Certains taxent d'extrémisme les "messianiques", ceux qui croient et œuvrent au quotidien pour la venue de messie.
Et pourtant, tous les matins dans la prière, nous énonçons ce souhait issu des treize principes de foi, dictés par Maïmonide, un des plus grands maitres de l'histoire du peuple juif. Il suivait le "chemin du milieu" sans tomber dans les extrêmes et était respecté à la cour du roi d'Espagne dont il était le médecin. Sa phrase concernant la venue du Mashiah' est même devenu il y a un certain temps un tube dans les boites de nuit israéliennes : "Je crois d'une foi parfaite en la venue du Mashiah', et même s'il tarde, je l'attendrai chaque jour."
Il est aussi à ce jour le seul décisionnaire à avoir statué sur la venue du messie en expliquant qu'il y a trois conditions nécessaires pour qu'il vienne :
1. Que le peuple juif soit souverain sur sa terre.
2. Que les juifs exilés reviennent de Diaspora.
3. Que le temple soit reconstruit.
Certaines de ces étapes sont déjà atteintes. La jeune génération de combattants se bat tous les jours pour continuer dans cette voie.

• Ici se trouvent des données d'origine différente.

Definition piece_text (p : piece) : list string := match p with Gap c => [c] | Found u _ => u end.
Lemma scanned_text r prev s l : scanned r prev s l → flat_map piece_text l = s.
Proof. induction 1; simpl; congruence. Qed.
Lemma scanned_found r prev s l u cap :
  scanned r prev s l → Found u cap ∈ l → ∃ a b, s = a ++ u ++ b ∧ matches r (after prev a) u b [] cap.
Proof.
  induction 1 as [prev|prev c s l _ _ IH|prev w v cap' l _ Hm _ IH]; [by intros ?%elem_of_nil|..].
  - intros [[=]|Hin]%elem_of_cons. destruct (IH Hin) as (a & b & -> & Ha). exists (c :: a), b. split; [done|].
    by change (c :: a) with ([c] ++ a); rewrite after_app.
  - intros [[= -> ->]|Hin]%elem_of_cons; [by exists [], v|]. destruct (IH Hin) as (a & b & -> & Ha).
    exists (w ++ a), b. by rewrite <- app_assoc, after_app.
Qed.

(** ** The characters of a match *)

(** Some set of the pattern has the character. *)
Fixpoint may (r : regex) (c : string) : bool :=
  match r with
  | RChar p => p c
  | RCat r1 r2 | RAlt r1 r2 => may r1 c || may r2 c
  | RStar r | RGroup r => may r c
  | REps | RAssert _ => false
  end.
Lemma matches_may r prev u v cap cap' : matches r prev u v cap cap' → Forall (λ c, may r c = true) u.
Proof.
  assert (Hl : ∀ (a b : string → bool) l, Forall (λ c, a c = true) l → Forall (λ c, a c || b c = true) l)
    by (intros a b l H; eapply Forall_impl; [exact H|]; by intros c ->).
  assert (Hr : ∀ (a b : string → bool) l, Forall (λ c, b c = true) l → Forall (λ c, a c || b c = true) l)
    by (intros a b l H; eapply Forall_impl; [exact H|]; intros c ->; by rewrite orb_true_r).
  induction 1; cbn [may]; auto; apply Forall_app; auto.
Qed.

(** ** Texts a pattern cannot tell apart *)

Section Related.
Context (R : string → string → Prop).

(** The sets of the pattern treat related characters alike, and so do its
    assertions. *)
Fixpoint respects (r : regex) : Prop :=
  match r with
  | REps => True
  | RChar p => ∀ c d, R c d → p c = p d
  | RCat r1 r2 | RAlt r1 r2 => respects r1 ∧ respects r2
  | RStar r | RGroup r => respects r
  | RAssert a => ∀ o o' n n', option_Forall2 R o o' → option_Forall2 R n n' → a o n = a o' n'
  end.

Definition rest_related {X} (Q : X → X → Prop) (k k' : Rest X) : Prop :=
  ∀ o o' s s' c c', option_Forall2 R o o' → Forall2 R s s' → Forall2 R c c' → option_Forall2 Q (k o s c) (k' o' s' c').
Lemma or_else_related {X} (Q : X → X → Prop) a a' b b' :
  option_Forall2 Q a a' → option_Forall2 Q b b' → option_Forall2 Q (or_else a b) (or_else a' b').
Proof. by intros [x y Hq|] Hb; simpl; [constructor|]. Qed.

Lemma go_related r : respects r → ∀ X (Q : X → X → Prop) o o' s s' c c' k k',
  option_Forall2 R o o' → Forall2 R s s' → Forall2 R c c' → rest_related Q k k' →
  option_Forall2 Q (go r o s c k) (go r o' s' c' k').
Proof.
  induction r as [|p|r1 IH1 r2 IH2|r1 IH1 r2 IH2|r IH|r IH|a]; cbn [respects];
    intros Hr X Q o o' s s' c c' k k' Ho Hs Hc Hk; cbn [go].
  - by apply Hk.
  - destruct Hs as [|d d' s s' Hd Hs]; [constructor|]. rewrite (Hr _ _ Hd). destruct (p d'); [|constructor].
    apply Hk; [by constructor|done..].
  - destruct Hr as [H1 H2]. apply IH1; [done..|]. intros ?????????. by apply IH2.
  - destruct Hr as [H1 H2]. apply or_else_related; auto.
  - rewrite (Forall2_length _ _ _ Hs). generalize (length s') as n. intros n. revert o o' s s' c c' Ho Hs Hc.
    induction n as [|n IHn]; intros o o' s s' c c' Ho Hs Hc; cbn [star]; [by apply Hk|].
    apply or_else_related; [|by apply Hk]. apply IH; [done..|]. intros p p' t t' e e' Hp Ht He.
    rewrite (Forall2_length _ _ _ Hs), (Forall2_length _ _ _ Ht). destruct (_ <? _)%nat; [|constructor]. by apply IHn.
  - apply IH; [done..|]. intros p p' t t' e e' Hp Ht He. apply Hk; [done..|].
    rewrite (Forall2_length _ _ _ Hs), (Forall2_length _ _ _ Ht). by apply Forall2_take.
  - rewrite (Hr o o' (head s) (head s') Ho); [|destruct Hs; by constructor].
    destruct (a o' (head s')); [by apply Hk|constructor].
Qed.

Definition piece_related (p p' : piece) : Prop :=
  match p, p' with
  | Gap c, Gap d => R c d
  | Found u _, Found u' _ => Forall2 R u u'
  | _, _ => False
  end.
(** Related texts are cut at the same places. *)
Lemma scan_related r n o o' s s' :
  respects r → option_Forall2 R o o' → Forall2 R s s' → Forall2 piece_related (scan_from n r o s) (scan_from n r o' s').
Proof.
  intros Hr. revert o o' s s'. induction n as [|n IH]; intros o o' s s' Ho Hs; [constructor|].
  destruct Hs as [|c c' s s' Hc Hs]; [constructor|].
  set (Q := λ x y : option string * list string * list string, option_Forall2 R x.1.1 y.1.1 ∧ Forall2 R x.1.2 y.1.2 ∧ Forall2 R x.2 y.2).
  assert (Hm : option_Forall2 Q (match_at r o (c :: s)) (match_at r o' (c' :: s'))).
  { apply go_related; [done..|by constructor|constructor|]. intros ?????????. by constructor. }
  assert (Hnext : Forall2 piece_related (Gap c :: scan_from n r (Some c) s) (Gap c' :: scan_from n r (Some c') s')).
  { constructor; [done|]. apply IH; [by constructor|done]. }
  cbn [scan_from]. destruct Hm as [[[p t] e] [[p' t'] e'] (Hp & Ht & He)|]; [|done]. cbn [fst snd] in *.
  pose proof (Forall2_length _ _ _ Ht) as Hlt. pose proof (Forall2_length _ _ _ Hs) as Hls. cbn [length].
  rewrite Hlt, Hls. destruct (length t' <? S (length s'))%nat; [|done]. constructor; [|by apply IH].
  cbn [piece_related]. apply Forall2_take. by constructor.
Qed.
End Related.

C'est pour cette raison que certains d'entre arborent sur leur uniforme un dessin qui représente une couronne, symbole du Mashiah' qui sera oint comme un roi. Le chef d'état-major de Tsahal n'apprécie pas cette initiative dans un souci de besoin d'uniformité des soldats.
Mais peut être que ce phénomène le dépasse. Les jeunes comprennent le contexte actuel mieux que personne d'autre. Ils pensent que nous vivons les temps messianiques, ils le sentent, ils le vivent. Ils proclament que cela peut et doit être réalité et pas que théorie.
Ou alors comme disait Rabbi Yéhouda Halevy, l'auteur du Kouzari, il faut arrêter de prier et d'être hypocrite. On ne peut plus prier tous les jours pour une chose sans y croire et la rejeter comme de l'extrémisme. We want mashiah' now !
Le processus est enclenché sur la terre d'Israël. Mais vouloir ne suffit pas. Il faut prier, œuvrer pour la souveraineté, la Aliya, la reconstruction du temple. Toutes ces actions vont dans la même direction. Celle de la rédemption.